I am trying to render vector graphics with alpha blending. Too bad, PostScript, even Level 3, does not support alpha blending. This means that if you want to draw two objects (say, circles) in PostScript and you want to make them look as they are alpha blended you have to do "some" trick. An example:

  • draw the first, then the second object (which will overlap and overwrite the first) with proper colors (considering the background color)
  • calculate the intersection between the two areas
  • calculate the blended color, considering the transparency level of the two and the background color
  • draw the intersection part with the blended color

This of course gets more and more complex as more objects overlap along the z-axis (say, a line, a circle, two rectangles and a spline curve). For all of them you have to consider the stacking, how they overlap, decompose the overlapping parts properly, compute the proper colors of each intersecting region, draw all the parts in the proper order (so they stack properly when rendered). This is not trivial.

For this reason, I was considering Cairo, assuming that they solved this problem. After a little tinkering I found out that even Cairo gives up in rendering PostScript vector graphics with alpha blending. For example, this code draws non-blended circles (alpha = 1.0), producing a vector based PostScript

int main (int argc, char *argv[]) {
        cairo_surface_t *surface;
        cairo_t *cr;
        char *filename = "image.ps";

        surface = (cairo_surface_t *)cairo_ps_surface_create (filename, 80.0, 80.0);
        cr = cairo_create (surface);

        cairo_set_source_rgba (cr, 1.0, 0.0, 0.0, 1.0);
        cairo_set_line_width (cr, 1.0);
        cairo_set_fill_rule (cr, CAIRO_FILL_RULE_WINDING);

        cairo_arc(cr, 20.0, 20.0, 10.0, 0.0, 2*M_PI);
        cairo_stroke (cr);

        cairo_set_source_rgba (cr, 0.0, 0.0, 1.0, 1.0);
        cairo_arc(cr, 30.0, 20.0, 10.0, 0.0, 2*M_PI);
        cairo_stroke (cr);

        cairo_set_source_rgba (cr, 0.0, 1.0, 0.0, 1.0);
        cairo_arc(cr, 25.0, 28.6, 10.0, 0.0, 2*M_PI);
        cairo_stroke (cr);

        cairo_destroy (cr);
        cairo_surface_destroy (surface);

        return 0;

However, if you replace

cairo_set_source_rgba (cr, 1.0, 0.0, 0.0, 1.0);


cairo_set_source_rgba (cr, 1.0, 0.0, 0.0, 0.5);

consequently enabling the need for alpha blending, things change. The final PostScript file contains a rastered image, not a vector representation. If you render it using the PDF backend, the image contains vector-based graphics with blending. I'm not really into the PDF format, but this fact hints at native alpha blending support.

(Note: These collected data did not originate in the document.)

(* ===== verification/HarnessChannelProps.v ===== *)
(** * What the Harness channel promises

    A Trial gets one hint at most, and only when a disturbance took a tool away that the Agent
    then asked for; a decision is written only for a plan the responder approved; with the
    simulated user, only for one within the Trial's envelope. *)

From Stdlib Require Import QArith.
From S2P Require Import Prelude Hoare PyFloat PyVal PyTime PyIso PlanSchema PlatformLedger PlatformLedgerInv CapabilityPolicy.
From S2P Require Import TrialContracts SimulatedUser SimulatedUserProps HarnessChannel.

#[local] Open Scope Z_scope.
#[local] Notation unit := Datatypes.unit.

Section channel.
Context {R : Type} `{!UserResponder R}.
Context (io : nat → option exn) (clock : nat → Z) (fresh : nat → string).
Context (utc_now : nat → Z) (uuid : nat → string) (sqlite chmod : nat → option exn).
Context (iter_errors : mapping → list SchemaViolation).
Context (config : HarnessChannelConfig).

#[local] Abbreviation st := (prog (Channel R)).
#[local] Abbreviation consult := (consult (R := R) io clock utc_now sqlite chmod config).
#[local] Abbreviation confirm := (confirm (R := R) io clock fresh utc_now sqlite chmod config).
#[local] Abbreviation _append := (_append (R := R) clock utc_now sqlite chmod config).

(** What has been recorded. *)
Definition seen (s : Channel R) : list PlatformEvent := events (ld_db (hc_ledger s)).
(** The Trial's name as the ledger has it. *)
Definition this_trial : string := str_strip (hc_trial_id config).

(** The files and the policy of a state, and its events. *)
Record stands (cs : StateFile) (dec res : option mapping) (pol : result CapabilityPolicyDocument)
    (evs : list PlatformEvent) (s : Channel R) : Prop := {
  st_consult : hc_consult_state s = cs;
  st_decision : hc_decision s = dec;
  st_result : hc_result s = res;
  st_policy : hc_policy s = pol;
  st_seen : seen s = evs }.

Lemma stands_self s : stands (hc_consult_state s) (hc_decision s) (hc_result s) (hc_policy s) (seen s) s.
Proof. done. Qed.

(** ** Steps *)

(** Steps that change none of it. *)
Definition silent {A} (m : st A) : Prop := ∀ cs dec res pol evs,
  triple (stands cs dec res pol evs) m (λ _, stands cs dec res pol evs) (stands cs dec res pol evs).
#[local] Abbreviation judged := (decided (max_seconds budget) (max_calls budget) (max_disabled_retries budget)).

Lemma disabled_retry_triple s0 p a : is_Some (activated_at a) → restored_at a = None →
  triple (at_state s0 p a) (_disabled_retry io clock utc_now sqlite chmod budget a)
    (λ d s, (td_allowed d = false ∧
       td_code d = Some (if max_disabled_retries budget <? disabled_retries a + 1 then "TOOL_DISABLED_RETRY_LIMIT" else "TOOL_DISABLED")) ∧
       at_state s0 p (with_counts a (exploration_calls a) (disabled_retries a + 1)) s) (near s0).
Proof.
  intros Ha Hr. unfold _disabled_retry. apply write_then with (b := with_counts a (exploration_calls a) (disabled_retries a + 1)).
  { apply advances_counts; [done|done|lia|lia|lia]. }
  apply event_then. intros e. apply triple_ret. intros s Hs. split; [|done]. by destruct (_ <? _).
Qed.

Lemma alternative_create_triple s0 p a epoch :
  triple (at_state s0 p a) (_alternative_create clock utc_now sqlite chmod a epoch)
    (λ d s, td_allowed d = bool_decide (is_Some epoch) && bool_decide (epoch = confirmation_epoch a) ∧ at_state s0 p a s) (near s0).
Proof.
  unfold _alternative_create. destruct (_ || _) eqn:E; apply event_then; intros e; apply triple_ret; intros s Hs; (split; [|done]); cbn.
  - apply orb_true_iff in E as [E%bool_decide_eq_true|E%negb_true_iff]; [|by rewrite E, andb_false_r].
    rewrite E. by destruct epoch.
  - apply orb_false_iff in E as [E%bool_decide_eq_false E2%negb_false_iff]. rewrite E2. apply bool_decide_eq_true in E2 as ->.
    destruct (confirmation_epoch a); [|done]. by rewrite bool_decide_true by eauto.
Qed.

Lemma activation_triple s0 p a tool at_ sequence plan payload : activated_at a = None → activation_ledger_sequence a = None →
  triple (at_state s0 p a) (record_activation io clock utc_now sqlite chmod (with_activation a tool at_ sequence plan) payload)
    (λ b s, (activated_at b = Some at_ ∧ primary_tool b = Some tool) ∧ at_state s0 p b s) (near s0).
Proof.
  intros Ha Hn. unfold record_activation. eapply write_then; [by apply advances_activation|].
  eapply triple_bind; [apply event_logged|]. intros e. cbv zeta.
  eapply triple_pre; [|apply write_marked; [apply replaces_sequence; cbn; [by eexists|done]|]].
  - intros s [Hs Hl]. split; [exact Hs|]. by intros n [= <-].
  - apply triple_ret. intros s Hs. split; [done|exact Hs].
Qed.

Lemma idle_sequence s0 p a s : at_state s0 p a s → activated_at a = None → activation_ledger_sequence a = None.
Proof. intros Hs Ha. by destruct (si_idle _ _ _ (at_inv _ _ _ _ Hs) Ha) as (_ & _ & _ & ? & _). Qed.

Lemma trigger_triple s0 p a server tool window now : activated_at a = None → activation_ledger_sequence a = None →
  triple (at_state s0 p a) (trigger_d7 io clock utc_now sqlite chmod a server tool window now)
    (λ d s, ∃ b, (td_allowed d = false ∧
       (dt_lt now (window_started_at window) = Ok true ∧ td_code d = Some "CASE_INVALID" ∧ b = a ∨
        dt_lt now (window_started_at window) = Ok false ∧ td_code d = Some "TOOL_DISABLED" ∧
          activated_at b = Some now ∧ primary_tool b = Some tool)) ∧ at_state s0 p b s) (near s0).
Proof.
  intros Ha Hn. unfold trigger_d7. apply guard_then; [eauto|]. intros [] Hlt.
  - apply triple_ret. intros s Hs. exists a. split; [|done]. split; [done|by left].
  - apply still_then; [auto|eauto| |].
    { exact (still_operation (SetServer server (Some Disabled) None None (Some "D7 capability_loss") "disturbance")). }
    intros document. eapply triple_bind; [by apply activation_triple|]. intros b. apply triple_pure. intros [Hb1 Hb2].
    apply triple_ret. intros s Hs. exists b. split; [|done]. split; [done|by right].
Qed.

Lemma consume_allowed activated now calls essential decision : consume budget activated now calls essential = Ok decision →
  ∃ elapsed, dt_sub now activated ≫= total_seconds = Ok elapsed ∧
    allowed decision = essential || negb (fle (max_seconds budget) (fmax f0 elapsed)) && (calls <? max_calls budget) ∧
    (essential = false → allowed decision = true → calls < max_calls budget ∧ CapabilityLoss.exploration_calls decision = calls + 1).
Proof.
  unfold consume. intros H. apply bind_Ok_inv in H as (delta & Hd & H). apply bind_Ok_inv in H as (seconds & Hs & [= <-]).
  exists seconds. rewrite Hd. split; [exact Hs|]. rewrite Z.ltb_antisym. destruct essential; [done|]. cbn [orb].
  destruct (fle _ _); [done|]. destruct (max_calls budget <=? calls) eqn:E; [done|]. cbn. split; [done|]. intros _ _. split; [lia|done].
Qed.

Lemma explore_triple s0 p a activated server tool now essential : activated_at a = Some activated → restored_at a = None →
  triple (at_state s0 p a) (explore io clock utc_now sqlite chmod budget a activated server tool now essential)
    (λ d s, ∃ b, (∃ elapsed, dt_sub now activated ≫= total_seconds = Ok elapsed ∧
       td_allowed d = essential || negb (fle (max_seconds budget) (fmax f0 elapsed)) && (exploration_calls a <? max_calls budget) ∧
       (td_allowed d = false → td_code d = Some "EXPLORATION_BUDGET_EXHAUSTED") ∧
       b = if td_allowed d && negb essential then with_counts a (exploration_calls a + 1) (disabled_retries a) else a) ∧
       at_state s0 p b s) (near s0).
Proof.
  intros Ha Hr. unfold explore. apply guard_then; [eauto|]. intros decision Hd. apply consume_allowed in Hd as (elapsed & Ht & He & Hc).
  destruct (negb (allowed decision)) eqn:Eal.
  { apply negb_true_iff in Eal. rewrite Eal in He. apply event_then. intros e. apply triple_ret. intros s Hs. exists a. split; [|done]. by exists elapsed. }
  apply negb_false_iff in Eal. rewrite Eal in He. destruct essential; cbn [negb].
  - apply triple_ret. intros s Hs. exists a. split; [|done]. by exists elapsed.
  - destruct (Hc eq_refl Eal) as [Hlt E].
    apply write_then with (b := with_counts a (CapabilityLoss.exploration_calls decision) (disabled_retries a)).
    { apply advances_counts; [by eexists|done|lia|lia|lia]. }
    cbv zeta. apply event_then. intros e. apply triple_ret. intros s Hs. eexists. split; [|exact Hs].
    exists elapsed. rewrite E. done.
Qed.

(** A decision on an active loss. *)
Lemma after_activation_triple s0 p a server tool now observation essential window epoch :
  restored_at a = None → (is_Some (activated_at a) → cs_case a = D8 → server ≠ primary_server a ∧ alternative_creates a server tool = false) →
  ¬ triggers a server observation window →
  triple (at_state s0 p a) (after_activation io clock utc_now sqlite chmod budget a server tool now essential)
    (λ d s, ∃ b, judged now a server tool observation essential window epoch d b ∧ at_state s0 p b s) (near s0).
Proof.
  intros Hr H8 H7. unfold after_activation. destruct (activated_at a) as [activated|] eqn:Ha.
  - destruct (String.eqb server (primary_server a)) eqn:Es.
    + eapply triple_post; [apply disabled_retry_triple; [by eexists|done]| |done].
      intros d s [[Hd Hcode] Hs]. eexists. split; [|exact Hs].
      assert (cs_case a = D7) as Hc.
      { destruct (cs_case a) eqn:Hc; [done|]. apply String.eqb_eq in Es. destruct (H8 (ex_intro _ _ eq_refl) eq_refl) as [? _]. done. }
      split; unfold taken, explores, alternative_creates; rewrite ?Hr, ?Ha, ?Hc, ?Es; done.
    + eapply triple_post; [by apply explore_triple| |done]. intros d s (b & Hd & Hs). exists b. split; [|exact Hs].
      assert (alternative_creates a server tool = false) as Hac.
      { destruct (cs_case a) eqn:Hc; [unfold alternative_creates; by rewrite Hc|]. by apply H8. }
      split; unfold taken, explores; rewrite ?Hr, ?Ha, ?Hac, ?Es; try done.
      * intros _ _ ->. by rewrite String.eqb_refl in Es.
      * by intros _ ? [= <-] _.
  - apply triple_ret. intros s Hs. exists a. split; [|exact Hs].
    split; rewrite ?Hr, ?Ha; try done; by intros _ [].
Qed.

The picture show the three different cases. From left to right, PostScript backend without alpha blending, PostScript backend with alpha blending, and PDF backend with alpha blending.


The PDF output was obtained by changing the line

surface = (cairo_surface_t *)cairo_ps_surface_create (filename, 80.0, 80.0);


surface = (cairo_surface_t *)cairo_pdf_surface_create (filename, 80.0, 80.0);

and of course changing also the file name accordingly. Please note that both PostScript images were converted to PDF using ps2pdf before being displayed: due to some setup problems on my mac, I am not able to open PostScript files directly (which are converted by Preview.app to PDF anyway). This however does not affect the conclusion, which is also confirmed by peeking into the generated PostScript files with an editor.

The raster, quite low quality nature of the PostScript with alpha blending is evident. Apparently, Cairo renders what looks like a JPEG image, and then includes it using DataSource (See PostScript reference manual, Section 4.10).

Concluding, from my findings it looks like Cairo is not able produce a PostScript vectorial representation containing alpha blending. It must resort to a raster representation, therefore losing all the advantages of a vector format.

Despite this, I think Cairo is a very nice and powerful library to render vector graphics in a programmatic way. Kudos to the implementors!